US 12,135,711 B2
	Implementing nonlinear optimization during query execution via a relational database system
Jason Arnold, Chicago, IL (US)
Assigned to Ocient Holdings LLC, Chicago, IL (US)
Filed by Ocient Holdings LLC, Chicago, IL (US)
Filed on Aug. 29, 2023, as Appl. No. 18/457,496.
Claims priority of provisional application 63/374,819, filed on Sep. 7, 2022.
Claims priority of provisional application 63/374,821, filed on Sep. 7, 2022.
Prior Publication US 2024/0078232 A1, Mar. 7, 2024
Int. Cl.

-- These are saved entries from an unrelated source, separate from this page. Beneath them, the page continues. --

Lemma success_needs_every_step_witness :
  let cfg := sample_config MODE_DANE in
  let st0 := snd (prelude cfg world_two_addresses) in
  address_verifies cfg oracle_verify_fails (attempt_dane st0)
    (Nat.iter (if attempt_dane st0
               then tlsa_add_usable oracle_verify_fails (tlsa_rdata_list st0) 0
               else 0%nat) incr_int (count_tlsa_usable st0)) = false /\
  exists st',
    connect_address 1 cfg sample_address6 oracle_verify_fails st0 = Some st' /\
    count_success st' <> incr_int (count_success st0).
Proof.
  intros cfg st0. split; [reflexivity |].
  destruct (connect_address 1 cfg sample_address6 oracle_verify_fails st0)
    as [st'|] eqn:E; [| vm_compute in E; discriminate E].
  exists st'. split; [reflexivity |].
  intros Hx.
  apply (proj1 (success_needs_every_step _ _ _ _ _ _ E)) in Hx.
  discriminate Hx.
Defined.

(** ** The TLSA records of a session *)

Lemma tlsa_add_loop_session o rps i ssl st :
  ssl_tlsa (fst (tlsa_add_loop o rps i ssl st)) =
    ssl_tlsa ssl ++ usable_records o rps i.
Proof.
  revert i ssl st.
  induction rps as [|rp next IH]; intros i ssl st; simpl;
    [now rewrite app_nil_r |].
  destruct (o_SSL_dane_tlsa_add o i <? 0) eqn:Hneg.
  - assert (Hpos : (0 <? o_SSL_dane_tlsa_add o i) = false) by lia.
    now rewrite Hpos, IH.
  - destruct (o_SSL_dane_tlsa_add o i =? 0) eqn:Hz.
    + assert (Hpos : (0 <? o_SSL_dane_tlsa_add o i) = false) by lia.
      now rewrite Hpos, IH.
    + assert (Hpos : (0 <? o_SSL_dane_tlsa_add o i) = true) by lia.
      rewrite Hpos, IH. cbn [ssl_tlsa add_tlsa]. now rewrite <- app_assoc.
Qed.

Lemma usable_records_length o rps i :
  List.length (usable_records o rps i) = tlsa_add_usable o rps i.
Proof.
  revert i. induction rps as [|rp next IH]; intros i; simpl; [reflexivity |].
  rewrite length_app, IH. now destruct (0 <? o_SSL_dane_tlsa_add o i).
Qed.

(** X9.  The session on which an iteration calls [SSL_connect] (there is
    at most one) holds, when DANE is attempted, exactly the records of
    the TLSA list that [SSL_dane_tlsa_add] accepted for it, in the order
    of the list, unusable ones skipped; and [count_tlsa_usable] has been
    incremented in this iteration once for each record the session
    holds.  Without DANE the session holds none and the counter is left
    as it was. *)
Theorem session_holds_the_usable_records (fuel : nat) (cfg : config)
    (a : addrinfo) (o : conn_oracle) (st st' : state) :
  connect_address fuel cfg a o st = Some st' ->
  List.length (usable_records o (tlsa_rdata_list st) 0) =
    tlsa_add_usable o (tlsa_rdata_list st) 0 /\
  exists ss,
    collect connect_session (trace st') =
      collect connect_session (trace st) ++ ss /\
    (List.length ss <= 1)%nat /\
    Forall (fun s =>
              ssl_tlsa s =
                (if attempt_dane st
                 then usable_records o (tlsa_rdata_list st) 0
                 else []) /\
              count_tlsa_usable st' =
                Nat.iter (List.length (ssl_tlsa s)) incr_int
                         (count_tlsa_usable st)) ss.
Proof.
  intros H. split; [apply usable_records_length |].
  destruct (connect_address_usable_exact _ _ _ _ _ _ H) as (Hex & _ & _).
  unfold records_accepted, session_is_bound in Hex.
  revert H.
  iteration_paths
    ltac:(fun o l s t =>
      let Ht := fresh "Htlsa" in
      let Hs := fresh "Hsession" in
      pose proof (tlsa_add_loop_collect connect_session o l 0 s t
                    (fun _ _ => eq_refl) (fun _ => eq_refl) (fun _ => eq_refl)
                    eq_refl eq_refl) as Ht;
      pose proof (tlsa_add_loop_session o l 0 s t) as Hs)
    ltac:(fun Hs =>
      apply (SSL_shutdown_loop_collect connect_session) in Hs;
      [| reflexivity]);
    try (cbn [fst ssl_tlsa app] in Hsession);
    rewrite ?Hsocket, ?Hconnect, ?Hnew, ?Hdane, ?Hbind in Hex;
    cbn [negb andb] in Hex.
  all:
    first
      [ exists []; split;
        [ solve [collect_finish] | split; [cbn; lia | constructor] ]
      | eexists (cons _ nil); split;
        [ solve [collect_finish]
        | split;
          [ cbn; lia
          | constructor;
            [ split;
              [ solve [eauto]
              | first [ rewrite Hsession, usable_records_length; exact Hex
                      | exact Hex ] ]
            | constructor ] ] ] ].
Qed.
(** * The legal-documents RAG notebook and the AstraDB notebook

    The two notebooks are straight-line orchestration code: they list a
    directory, hand files to the parsing client, build or load a vector
    index, and query it.  The cells are embedded here as programs of a small
    state-and-exception monad over a [World] (file system, standard output);
    the services the cells call are an abstract interface ([Collaborators]). *)

From stdpp Require Import gmap strings list fin_maps.
From Stdlib Require Import Strings.Ascii Strings.Byte ZArith.

(** ** Python values: exceptions and results *)

(** The [errno] values of the [OSError]s the cells can meet. *)
Inductive errno : Set := ENOENT | ENOTDIR | EACCES | EISDIR | ENXIO.

(** [OSError e path] is [FileNotFoundError] for [ENOENT], [NotADirectoryError]
    for [ENOTDIR], [PermissionError] for [EACCES], [IsADirectoryError] for
    [EISDIR].  [Exception cls msg] is any exception a library raises, with the
    name of its class. *)
Inductive exn : Set :=
  | OSError (e : errno) (filename : string)
  | Exception (cls : string) (msg : string).

Inductive result (E A : Type) : Type :=
  | Ok (a : A)
  | Raise (e : E).
Arguments Ok {E A} a.
Arguments Raise {E A} e.

Definition is_ok {E A} (r : result E A) : bool :=
  match r with Ok _ => true | Raise _ => false end.

Definition res_bind {E A B} (r : result E A) (k : A → result E B) : result E B :=
  match r with Ok a => k a | Raise e => Raise e end.

(** ** The file system

    A tree of regular files, directories and other entries (a socket stands
    for every entry that is neither).  A directory carries one permission
    flag: when it is off the directory can be neither listed nor searched.
    Links and the permission bits of a file are left out: a path names one
    node, and a regular file that [os.stat] finds can be opened. *)

#[warnings="-register-all"]
Inductive node : Type :=
  | File (data : list byte)
  | Dir (accessible : bool) (entries : gmap string node)
  | Socket.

G06F 16/2453 (2019.01); G06F 16/28 (2019.01); G06N 20/00 (2019.01)

CPC G06F 16/24532 (2019.01) [G06F 16/24537 (2019.01); G06F 16/24542 (2019.01); G06F 16/285 (2019.01); G06N 20/00 (2019.01)]

19 Claims

1. A method comprising:

determining a query for execution that indicates generating of a machine learning model;

generating a query operator execution flow for the query that includes a plurality of operators implementing a plurality of parallelized optimization processes configured to facilitate generating of the machine learning model, wherein generating the query operator execution flow for the query includes:

determining a parallelization parameter; and

determining an overwrite factor parameter; and

executing the query operator execution flow in conjunction with executing the query based on executing the plurality of operators, wherein executing the query operator execution flow includes:

reading a plurality of rows from memory of a relational database stored in memory resources, wherein a first set of columns of the plurality of rows correspond to a set of independent variables, and wherein at least one additional column of the plurality of rows corresponds to a dependent variable output; and

identifying a plurality of training data subsets from the plurality of rows based on performing a random shuffling process by applying the parallelization parameter and the overwrite factor parameter, wherein each of the plurality of training data subsets is utilized by a corresponding one of the plurality of parallelized optimization processes;

wherein executing each of the plurality of parallelized optimization processes includes generating a corresponding set of candidate model coefficients of a plurality of sets of candidate model coefficients based on, independently from executing other ones of the plurality of parallelized optimization processes:

initializing a set of locations for a set of particles of a search space corresponding to a set of configurable coefficients of the machine learning model, wherein a dimension of the search space is based on a number of coefficients in the set of configurable coefficients; and

performing a first instance of a first algorithm phase based on:

iteratively performing a first type of optimization algorithm independently upon each of the set of particles a plurality of times to update the set of locations and to initialize a set of best positions for the set of particles; and

updating the set of locations and the set of best positions generated via the first type of optimization algorithm based on performing a second type of optimization algorithm that is different from the first type of optimization algorithm;

wherein a corresponding set of candidate model coefficients is based on processing the set of best positions generated via the second type of optimization algorithm;

wherein the machine learning model is generated in executing the query based on selection of a most favorable set of candidate model coefficients from a plurality of sets of candidate model coefficients outputted via the plurality of parallelized optimization processes.